Problem to work on: Exactly the lines from the start of the data below through the line containing "intros Hn. rewrite" must be returned, and no others.

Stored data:
━━━━━━━━━━━━━━━━━━━━

(* ===== verification/GoNumbers.v ===== *)
(** Go's strconv.Atoi, ParseUint and ParseBool, on decimal texts. *)
From stdpp Require Import base list option strings.
From Stdlib Require Import Ascii ZArith Lia.
From S2P Require Import Prelude GoStrings.

(** The value of a non-empty string of digits. *)
Definition parse_digits (s : string) : option Z :=
  if bool_decide (s = "") || negb (all_bytes isDigit s) then None else Some (dec_value 0 s).

(** [strconv.Atoi], with a 64-bit int. *)
Definition Atoi (s : string) : option Z :=
  let '(negative, digits) := match s with
                             | String c rest => if bool_decide (c = "-"%char) then (true, rest)
                                                else if bool_decide (c = "+"%char) then (false, rest) else (false, s)
                             | EmptyString => (false, s)
                             end in
  n ← parse_digits digits;
  let v := if (negative : bool) then - n else n in
  if (int64_min <=? v) && (v <=? int64_max) then Some v else None.

Definition uint64_max : Z := 2 ^ 64 - 1.

(** [strconv.ParseUint(s, 10, 64)] *)
Definition ParseUint (s : string) : option Z :=
  n ← parse_digits s; if n <=? uint64_max then Some n else None.

Definition ParseBool (s : string) : option bool :=
  if bool_decide (s ∈ ["1"; "t"; "T"; "true"; "TRUE"; "True"]) then Some true
  else if bool_decide (s ∈ ["0"; "f"; "F"; "false"; "FALSE"; "False"]) then Some false
  else None.

(** ** Lemmas *)

Lemma parse_digits_Itoa n : 0 <= n -> parse_digits (Itoa n) = Some n.
Proof.
  intros Hn. unfold parse_digits, Itoa. rewrite (proj2 (Z.ltb_ge _ _)) by lia.
  rewrite bool_decide_false by apply itoa_nonneg_ne. rewrite itoa_nonneg_digits by done. cbn [negb orb].
  by rewrite itoa_nonneg_value.
Qed.

Lemma Atoi_digits s : all_bytes isDigit s = true ->
  Atoi s = n ← parse_digits s; if (int64_min <=? n) && (n <=? int64_max) then Some n else None.
Proof.
  destruct s as [|c s]; [done|]. rewrite all_bytes_cons. intros [Hc _]%andb_true_iff. unfold Atoi.
  rewrite !bool_decide_false; [done|intros ->; discriminate Hc..].
Qed.

Lemma Atoi_Itoa n : 0 <= n <= int64_max -> Atoi (Itoa n) = Some n.
Proof.
  intros Hn. rewrite Atoi_digits; [|unfold Itoa; rewrite (proj2 (Z.ltb_ge _ _)) by lia; apply itoa_nonneg_digits; lia].
  rewrite parse_digits_Itoa by lia. cbn [mbind option_bind]. unfold int64_min, int64_max in *.
  by rewrite (proj2 (Z.leb_le _ _)), (proj2 (Z.leb_le _ _)) by lia.
Qed.

Lemma ParseUint_Itoa n : 0 <= n <= uint64_max -> ParseUint (Itoa n) = Some n.
Proof.
  intros Hn. unfold ParseUint. rewrite parse_digits_Itoa by lia. cbn [mbind option_bind].
  by rewrite (proj2 (Z.leb_le _ _)) by lia.
Qed.

Lemma digits_visible s : all_bytes isDigit s = true -> all_bytes visible s = true.
Proof. apply all_bytes_impl. intros c. unfold isDigit, visible. byte_cases. Qed.

Lemma Itoa_trim n : 0 <= n -> TrimSpace (Itoa n) = Itoa n.
Proof.
  intros Hn. apply TrimSpace_visible, digits_visible. unfold Itoa. rewrite (proj2 (Z.ltb_ge _ _)) by lia.
  by apply itoa_nonneg_digits.
Qed.

Lemma Itoa_ne n : 0 <= n -> Itoa n <> "".
Proof. intros Hn. unfold Itoa. rewrite (proj2 (Z.ltb_ge _ _)) by lia. apply itoa_nonneg_ne. Qed.
(* ===== verification/PackageId.v ===== *)
(** Package identities: internal/packageid/names.go.

    Names are canonical: the ecosystems whose registries ignore case have lower
    case names, and a run of PyPI separators is one dash.  The canonical form
    of an ASCII name is a fixed point of the normalisation, so that a name
    normalised on the way into a store is found again under every spelling. *)
From stdpp Require Import base list option strings.
From Stdlib Require Import Ascii ZArith Lia.
From S2P Require Import Prelude GoStrings AsciiText.

(** The class of the separator expression: dash, underscore, dot. *)
Definition pypi_separator (c : ascii) : bool :=
  bool_decide (c = "-"%char) || bool_decide (c = "_"%char) || bool_decide (c = "."%char).

(** [ReplaceAllString] over the runs of separators; [inrun] tells that the
    byte before was one. *)
Fixpoint replace_runs (inrun : bool) (s : string) : string :=
  match s with
  | EmptyString => ""
  | String c s =>
      if pypi_separator c
      then if inrun then replace_runs true s else String "-" (replace_runs true s)
      else String c (replace_runs false s)
  end.

Definition pypiSeparatorRun (s : string) : string := replace_runs false s.

Section package_id.
Context {U : UnicodeCase}.

Definition NormalizeName (ecosystem name : string) : string :=
  let name := TrimSpace name in
  let e := ToLower (TrimSpace ecosystem) in
  if bool_decide (e = "actions") || bool_decide (e = "github actions") then ToLower name
  else if bool_decide (e = "nuget") then ToLower name
  else if bool_decide (e = "pypi") then pypiSeparatorRun (ToLower name)
  else name.

(** ** Separator runs *)

Lemma replace_runs_idem b s : replace_runs b (replace_runs b s) = replace_runs b s.
Proof.
  revert b. induction s as [|c s IH]; intros b; [done|]. cbn [replace_runs].
  destruct (pypi_separator c) eqn:E; [|by cbn [replace_runs]; rewrite E, IH].
  destruct b; [apply IH|]. cbn [replace_runs]. by rewrite IH.
Qed.

Lemma replace_runs_ascii b s : is_ascii s = true -> is_ascii (replace_runs b s) = true.
Proof.
  revert b. induction s as [|c s IH]; intros b H; [done|].
  rewrite is_ascii_cons, andb_true_iff in H. destruct H as [Hc Hs]. cbn [replace_runs].
  destruct (pypi_separator c); [destruct b; [auto|]|]; rewrite is_ascii_cons, IH by done; [done|].
  by rewrite Hc.
Qed.

Lemma separator_cases c : pypi_separator c = true -> c = "-"%char \/ c = "_"%char \/ c = "."%char.
Proof.
  unfold pypi_separator. rewrite !orb_true_iff, !bool_decide_eq_true. tauto.
Qed.

(** No byte of the result is a capital letter when none was. *)
Lemma replace_runs_lower b s :
  str_map lower_byte s = s -> str_map lower_byte (replace_runs b s) = replace_runs b s.
Proof.
  revert b. induction s as [|c s IH]; intros b H; [done|]. cbn [str_map] in H.
  injection H as Hc Hs. cbn [replace_runs].
  destruct (pypi_separator c); [destruct b; [auto|]|]; cbn [str_map]; rewrite IH by done; [done|].
  by rewrite Hc.
Qed.

Lemma replace_runs_starts s : starts_solid s = true -> starts_solid (replace_runs false s) = true.
Proof. destruct s as [|c s]; [done|]. simpl. by destruct (pypi_separator c). Qed.

(** The last byte of a text, by the bytes. *)
Lemma starts_solid_rev s :
  starts_solid (String.rev s) = match last (bytes s) with Some c => negb (ascii_space c) | None => true end.
Proof.
  destruct (bytes (String.rev s)) as [|c r] eqn:E; rewrite bytes_rev in E.
  - assert (bytes s = []) as -> by (rewrite <- (reverse_involutive (bytes s)), E; done).
    assert (String.rev s = "") as ->; [|done]. apply bytes_inj. rewrite bytes_rev, E. done.
  - assert (String.rev s = String c (String.string_of_list_ascii r)) as ->.
    { apply bytes_inj. rewrite bytes_rev, E. unfold bytes. simpl. by rewrite String.list_ascii_of_string_of_list_ascii. }
    assert (bytes s = reverse r ++ [c]) as ->.
    { rewrite <- (reverse_involutive (bytes s)), E, reverse_cons. done. }
    by rewrite last_snoc.
Qed.

Lemma last_bytes_None s : last (bytes s) = None -> s = "".
Proof.
  destruct s as [|c s]; [done|]. unfold bytes. cbn [String.list_ascii_of_string]. rewrite last_cons.
  by destruct (last _).
Qed.

Lemma replace_runs_last b s :
  last (bytes s) = None \/
  (b = true /\ last (bytes (replace_runs b s)) = None) \/
  (exists c, last (bytes s) = Some c /\
     last (bytes (replace_runs b s)) = Some (if pypi_separator c then "-"%char else c)).
Proof.
  revert b. induction s as [|c s IH]; intros b; [by left|right].
  assert (forall x y (t : string), last (bytes (String x t)) = Some y <->
    (last (bytes t) = Some y \/ (last (bytes t) = None /\ x = y))) as Hl.
  { intros x y t. unfold bytes. cbn [String.list_ascii_of_string]. rewrite last_cons.
    destruct (last (String.list_ascii_of_string t)); split; intros; destruct_or?; destruct_and?; simplify_eq; auto. }
  destruct (last (bytes s)) as [d|] eqn:Ed.
  2:{ apply last_bytes_None in Ed as ->.
      cbn [replace_runs]. destruct (pypi_separator c) eqn:E; [destruct b; [by left|]|];
        right; exists c; rewrite E; done. }
  cbn [replace_runs]. rewrite <- Ed in IH. destruct (pypi_separator c) eqn:E; [destruct b|].
  - destruct (IH true) as [?|[[_ ?]|(e & He & Hr)]]; [congruence|by left|].
    right. exists e. rewrite Hl. auto.
  - right. destruct (IH true) as [?|[[_ Hn]|(e & He & Hr)]]; [congruence| |exists e; rewrite !Hl; auto].
    exists d. rewrite !Hl. split; [auto|]. right. split; [done|].
    enough (pypi_separator d = true) as ->; [done|].
    clear -Ed Hn. revert Ed Hn. induction s as [|x s IH]; [done|]. unfold bytes in *.
    cbn [String.list_ascii_of_string replace_runs]. rewrite last_cons.
    destruct (pypi_separator x) eqn:E; cbn [String.list_ascii_of_string].
    + destruct (last (String.list_ascii_of_string s)) eqn:L; [|by intros [= <-]]. auto.
    + rewrite last_cons. by destruct (last (String.list_ascii_of_string (replace_runs false s))).
  - right. destruct (IH false) as [?|[[? _]|(e & He & Hr)]]; [congruence|done|]. exists e. rewrite !Hl. auto.
Qed.

Lemma replace_runs_solid s : solid_ends s = true -> solid_ends (replace_runs false s) = true.
Proof.
  unfold solid_ends. rewrite !andb_true_iff, !starts_solid_rev. intros [H1 H2].
  split; [by apply replace_runs_starts|].
  destruct (replace_runs_last false s) as [E|[[? _]|(c & E & ->)]]; [|done|].
  - by apply last_bytes_None in E as ->.
  - rewrite E in H2. by destruct (pypi_separator c).
Qed.

(** ** Canonical names *)

Lemma NormalizeName_ascii eco name : is_ascii name = true -> is_ascii (NormalizeName eco name) = true.
Proof.
  intros H. pose proof (TrimSpace_is_ascii name H). unfold NormalizeName. repeat case_match;
    auto using ToLower_is_ascii. apply replace_runs_ascii. by apply ToLower_is_ascii.
Qed.

(** Normalising a canonical name changes nothing, whatever the spelling of
    the ecosystem. *)
Lemma NormalizeName_idem eco name :
  is_ascii name = true -> NormalizeName eco (NormalizeName eco name) = NormalizeName eco name.
Proof.
  intros H. pose proof (TrimSpace_is_ascii name H) as Ht. unfold NormalizeName.
  set (e := ToLower (TrimSpace eco)).
  destruct (bool_decide (e = "actions") || bool_decide (e = "github actions"));
    [|destruct (bool_decide (e = "nuget"));[|destruct (bool_decide (e = "pypi"))]].
  1,2: by rewrite TrimSpace_ToLower, ToLower_idem.
  - set (t := ToLower (TrimSpace name)).
    assert (is_ascii t = true) as Hta by (by apply ToLower_is_ascii).
    assert (is_ascii (pypiSeparatorRun t) = true) by (by apply replace_runs_ascii).
    rewrite (proj1 (TrimSpace_solid (pypiSeparatorRun t) ltac:(done))).
    + rewrite ToLower_ascii by done. unfold pypiSeparatorRun.
      rewrite replace_runs_lower; [apply replace_runs_idem|].
      unfold t. rewrite ToLower_ascii, str_map_map by done. apply str_map_ext, lower_byte_idem.
    + apply replace_runs_solid. unfold t. rewrite ToLower_ascii, solid_ends_lower by done.
      by apply TrimSpace_solid_ends.
  - apply TrimSpace_idem.
Qed.
End package_id.

(** The cases of the table in names_test.go. *)
Section examples.
#[local] Instance id_case : UnicodeCase := plain_case.

Lemma NormalizeName_table :
  (fun p => NormalizeName p.1 p.2) <$>
    [("NuGet", "NuGet.Mixed_Case"); ("PyPI", "a..B__c---d"); ("GitHub Actions", "GitHub/CodeQL-Action");
     ("npm", "@Scope/Name")] =
  ["nuget.mixed_case"; "a-b-c-d"; "github/codeql-action"; "@Scope/Name"].
Proof. vm_compute. reflexivity. Qed.
End examples.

━━━━━━━━━━━━━━━━━━━━

Response for this exercise:
(* ===== verification/GoNumbers.v ===== *)
(** Go's strconv.Atoi, ParseUint and ParseBool, on decimal texts. *)
From stdpp Require Import base list option strings.
From Stdlib Require Import Ascii ZArith Lia.
From S2P Require Import Prelude GoStrings.

(** The value of a non-empty string of digits. *)
Definition parse_digits (s : string) : option Z :=
  if bool_decide (s = "") || negb (all_bytes isDigit s) then None else Some (dec_value 0 s).

(** [strconv.Atoi], with a 64-bit int. *)
Definition Atoi (s : string) : option Z :=
  let '(negative, digits) := match s with
                             | String c rest => if bool_decide (c = "-"%char) then (true, rest)
                                                else if bool_decide (c = "+"%char) then (false, rest) else (false, s)
                             | EmptyString => (false, s)
                             end in
  n ← parse_digits digits;
  let v := if (negative : bool) then - n else n in
  if (int64_min <=? v) && (v <=? int64_max) then Some v else None.

Definition uint64_max : Z := 2 ^ 64 - 1.

(** [strconv.ParseUint(s, 10, 64)] *)
Definition ParseUint (s : string) : option Z :=
  n ← parse_digits s; if n <=? uint64_max then Some n else None.

Definition ParseBool (s : string) : option bool :=
  if bool_decide (s ∈ ["1"; "t"; "T"; "true"; "TRUE"; "True"]) then Some true
  else if bool_decide (s ∈ ["0"; "f"; "F"; "false"; "FALSE"; "False"]) then Some false
  else None.

(** ** Lemmas *)

Lemma parse_digits_Itoa n : 0 <= n -> parse_digits (Itoa n) = Some n.
Proof.
  intros Hn. unfold parse_digits, Itoa. rewrite (proj2 (Z.ltb_ge _ _)) by lia.
  rewrite bool_decide_false by apply itoa_nonneg_ne. rewrite itoa_nonneg_digits by done. cbn [negb orb].
  by rewrite itoa_nonneg_value.
Qed.

Lemma Atoi_digits s : all_bytes isDigit s = true ->
  Atoi s = n ← parse_digits s; if (int64_min <=? n) && (n <=? int64_max) then Some n else None.
Proof.
  destruct s as [|c s]; [done|]. rewrite all_bytes_cons. intros [Hc _]%andb_true_iff. unfold Atoi.
  rewrite !bool_decide_false; [done|intros ->; discriminate Hc..].
Qed.

Lemma Atoi_Itoa n : 0 <= n <= int64_max -> Atoi (Itoa n) = Some n.
Proof.
  intros Hn. rewrite Atoi_digits; [|unfold Itoa; rewrite (proj2 (Z.ltb_ge _ _)) by lia; apply itoa_nonneg_digits; lia].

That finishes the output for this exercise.